@drop bear semi related question to what you've been arguing. Basically your argument is that if something X teaches works for the street, the proof is that it works in competition, right?
So let's take me. I trained under professional kickboxers. They taught me with the assumption that I would be engaging in competition, just as they did. But my first 3 fights fell through, then I had concerns about CTE so I never competed. I learned from people who did prove that what they did and taught worked, so if I were to teach what they taught me/what I trained, despite never being in a formal competition,
1. would you consider what I taught valid or invalid?
If you'd consider it valid, let's say I taught my future son how to fight, using the techniques taught to me. However, he also never competed.

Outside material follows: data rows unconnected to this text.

(** ** dict.update *)

Lemma update_dict_app {A} (d a b : list (string * A)) : update_dict d (a ++ b) = update_dict (update_dict d a) b.
Proof. apply foldl_app. Qed.

Lemma update_dict_out {A} k (d src : list (string * A)) : k ∉ src.*1 -> dict_get k (update_dict d src) = dict_get k d.
Proof.
  revert d. induction src as [|[k' v] src IH]; intros d Hk; simpl; [done|].
  rewrite fmap_cons, not_elem_of_cons in Hk. destruct Hk as [Hne Hk]. simpl in Hne.
  change (foldl _ (dict_set k' v d) src) with (update_dict (dict_set k' v d) src).
  rewrite IH by done. rewrite dict_get_set. by case_decide.
Qed.

Lemma update_dict_in {A} k (v : A) d src : (k, v) ∈ src -> (forall v', (k, v') ∈ src -> v' = v) -> dict_get k (update_dict d src) = Some v.
Proof.
  revert d. induction src as [|[k' v'] src IH]; intros d Hin Hu; [by apply not_elem_of_nil in Hin|].
  simpl. change (foldl _ (dict_set k' v' d) src) with (update_dict (dict_set k' v' d) src).
  destruct (decide (k ∈ src.*1)) as [Hk|Hk].
  - apply list_elem_of_fmap in Hk as ([k0 v0] & -> & Hk). simpl in *.
    assert (v0 = v) as -> by (apply Hu; by right). apply IH; [done|]. intros v'' Hv. apply Hu. by right.
  - rewrite update_dict_out by done. apply elem_of_cons in Hin as [Heq|Hin].
    + injection Heq as -> ->. by rewrite dict_get_set, decide_True.
    + exfalso. apply Hk, list_elem_of_fmap. by exists (k, v).
Qed.

Lemma dict_set_elem {A} kv k (v : A) d : kv ∈ dict_set k v d -> kv ∈ d \/ kv = (k, v).
Proof.
  induction d as [|[k' x] d IH]; simpl.
  - intros ->%list_elem_of_singleton. by right.
  - case_decide as Hd; intros [->|Hin]%elem_of_cons; subst.
    + by right.
    + left. by right.
    + left. left.
    + destruct (IH Hin) as [?| ->]; [left; by right | by right].
Qed.

Lemma update_dict_elem {A} kv (d src : list (string * A)) : kv ∈ update_dict d src -> kv ∈ d \/ kv ∈ src.
Proof.
  revert d. induction src as [|[k v] src IH]; intros d; simpl; [by left|].
  intros Hin. apply IH in Hin as [Hin|Hin]; [|right; by right].
  apply dict_set_elem in Hin as [?| ->]; [by left | right; left].
Qed.

Lemma dict_get_unique {A} k (v : A) d : NoDup d.*1 -> (k, v) ∈ d -> dict_get k d = Some v.
Proof.
  induction d as [|[k' x] d IH]; [by intros _ ?%not_elem_of_nil|]. rewrite fmap_cons, NoDup_cons. intros [Hk Hn] Hin. simpl.
  apply elem_of_cons in Hin as [Heq|Hin]; [injection Heq as -> ->; by rewrite decide_True|].
  rewrite decide_False; [by apply IH|]. intros ->. apply Hk, list_elem_of_fmap. by exists (k', v).
Qed.

Lemma dict_get_app {A} k (a b : list (string * A)) :
  dict_get k (a ++ b) = match dict_get k a with Some v => Some v | None => dict_get k b end.
Proof. induction a as [|[k' x] a IH]; simpl; [done|]. by case_decide. Qed.

(** ** Expansion *)

Section expand.
Variable py_str : json -> string.
Abbreviation name_of := (text_or py_str "name").

(** Groups as the database layer gives them: unique non-blank names, the name
    field set, and no name or alias of the reserved form. *)
Record published (groups : list (string * row)) : Prop := {
  pb_unique : NoDup groups.*1;
  pb_named : forall k g, (k, g) ∈ groups ->
    dict_get "name" g = Some (JStr k) /\ str_truthy k = true /\ strip k = k /\ is_internal_model_id k = false;
  pb_aliases : forall k g a, (k, g) ∈ groups -> a ∈ aliases_of g -> is_internal_model_id a = false;
}.

Lemma text_or_str k (alt : string) (d : row) (v : string) : dict_get k d = Some (JStr v) -> str_truthy v = true -> text_or py_str k alt d = v.
Proof. intros Hk Hv. unfold text_or. rewrite Hk. destruct v; [done|]. done. Qed.

Section groups.
Context (groups : list (string * row)) (Hp : published groups).

Lemma group_named k g alt : (k, g) ∈ groups -> name_of alt g = k /\ strip k = k /\ str_truthy k = true /\ begins_blank k = false.
Proof.
  intros Hin. destruct (pb_named _ Hp _ _ Hin) as (Hn & Ht & Hs & _). split; [by apply text_or_str|]. repeat split; try done.
  rewrite <- Hs. apply strip_begins.
Qed.

Lemma expand_group_eq k g : (k, g) ∈ groups ->
  expand_group py_str k g =
    match fallback_schemes py_str g with
    | [] => (g, [])
    | schemes => (dict_set "backup_group" (JStr (derived_name k 1)) g, derive g k (original_backup py_str g) 1 schemes)
    end.
Proof.
  intros Hin. destruct (group_named k g k Hin) as (Hn & Hs & Ht & _). unfold expand_group. rewrite Hn, Hs.
  destruct (fallback_schemes py_str g); [done|]. by rewrite Ht.
Qed.

Definition next_name (g : row) (k : string) (schemes : list row) (j : nat) : string :=
  if (S j =? length schemes)%nat then original_backup py_str g else derived_name k (S (S j)).

Lemma derive_elem g k ob i schemes e :
  e ∈ derive g k ob i schemes <->
  exists j s, schemes !! j = Some s /\
    e = (derived_name k (i + j), derived_row g s (derived_name k (i + j))
           (if (S j =? length schemes)%nat then ob else derived_name k (S (i + j)))).
Proof.
  revert i. induction schemes as [|s schemes IH]; intros i; simpl.
  - split; [by intros ?%not_elem_of_nil | intros (j & s & Hj & _); by rewrite lookup_nil in Hj].
  - rewrite elem_of_cons, IH. split.
    + intros [-> | (j & s' & Hj & ->)].
      * exists 0%nat, s. split; [done|]. rewrite Nat.add_0_r. by destruct schemes.
      * exists (S j), s'. split; [done|]. by rewrite Nat.add_succ_r.
    + intros ([|j] & s' & Hj & ->); simpl in Hj.
      * injection Hj as ->. left. rewrite Nat.add_0_r. by destruct schemes.
      * right. exists j, s'. split; [done|]. by rewrite Nat.add_succ_r.
Qed.

Definition all_derived : list (string * row) := ((fun kg => (kg.1, expand_group py_str kg.1 kg.2)) <$> groups) ≫= fun e => e.2.2.

Lemma all_derived_elem k' d : (k', d) ∈ all_derived <->
  exists k g j s, (k, g) ∈ groups /\ fallback_schemes py_str g !! j = Some s /\
    k' = derived_name k (S j) /\ d = derived_row g s k' (next_name g k (fallback_schemes py_str g) j).
Proof.
  unfold all_derived. rewrite list_elem_of_bind. split.
  - intros ([k0 [r ds]] & Hin & Hk). apply list_elem_of_fmap in Hk as ([k g] & [= -> Heq] & Hg). simpl in *.
    rewrite expand_group_eq in Heq by done. destruct (fallback_schemes py_str g) as [|s0 ss] eqn:Es.
    { injection Heq as _ ->. by apply not_elem_of_nil in Hin. }
    assert (ds = derive g k (original_backup py_str g) 1 (s0 :: ss)) as -> by congruence.
    apply derive_elem in Hin as (j & s & Hj & [= -> ->]). exists k, g, j, s. by rewrite Es.
  - intros (k & g & j & s & Hg & Hj & -> & ->). exists (k, expand_group py_str k g). split.
    + rewrite expand_group_eq by done. destruct (fallback_schemes py_str g) as [|s0 ss] eqn:Es; [by rewrite lookup_nil in Hj|].
      apply derive_elem. exists j, s. by split.
    + apply list_elem_of_fmap. by exists (k, g).
Qed.

Lemma all_derived_inj k' d d' : (k', d) ∈ all_derived -> (k', d') ∈ all_derived -> d = d'.
Proof.
  rewrite !all_derived_elem. intros (k & g & j & s & Hg & Hs & Hk & ->) (k2 & g2 & j2 & s2 & Hg2 & Hs2 & Hk2 & ->).
  rewrite Hk in Hk2. apply derived_inj in Hk2 as [<- [= <-]].
  assert (g = g2) as <-.
  { pose proof (dict_get_unique _ _ _ (pb_unique _ Hp) Hg) as E1. pose proof (dict_get_unique _ _ _ (pb_unique _ Hp) Hg2) as E2. congruence. }
  congruence.
Qed.

Abbreviation expanded := (_expand_scheme_fallback_groups py_str groups).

2. Would he be able to teach, despite the techniques that I taught him that were taught to me were used in the ring by professional kickboxers? Or would you argue telephone rules and discount his teachings?
3. What if he used what I taught him in the ring, and one some fights?
4. What if he used what i taught him in the ring and lost some fights?
Now let's say you knew some additional information about me. I have been in many fights-in the double digits but I'm not sure the exact number. Of those, at least one trained in kempo, idk about the rest. I won all of them. Even though I had never been in a ring fight, would that give me the ability to teach others for self defense? At 10+ fights, I feel like that would develop consistency for self defense, but I don't think I used the same moves in any of those fights for consistency of those moves.
5. With the knowledge that I've been in that many street fights, and won them all, would you consider what I taught valid? And would that change your answers to 2-4?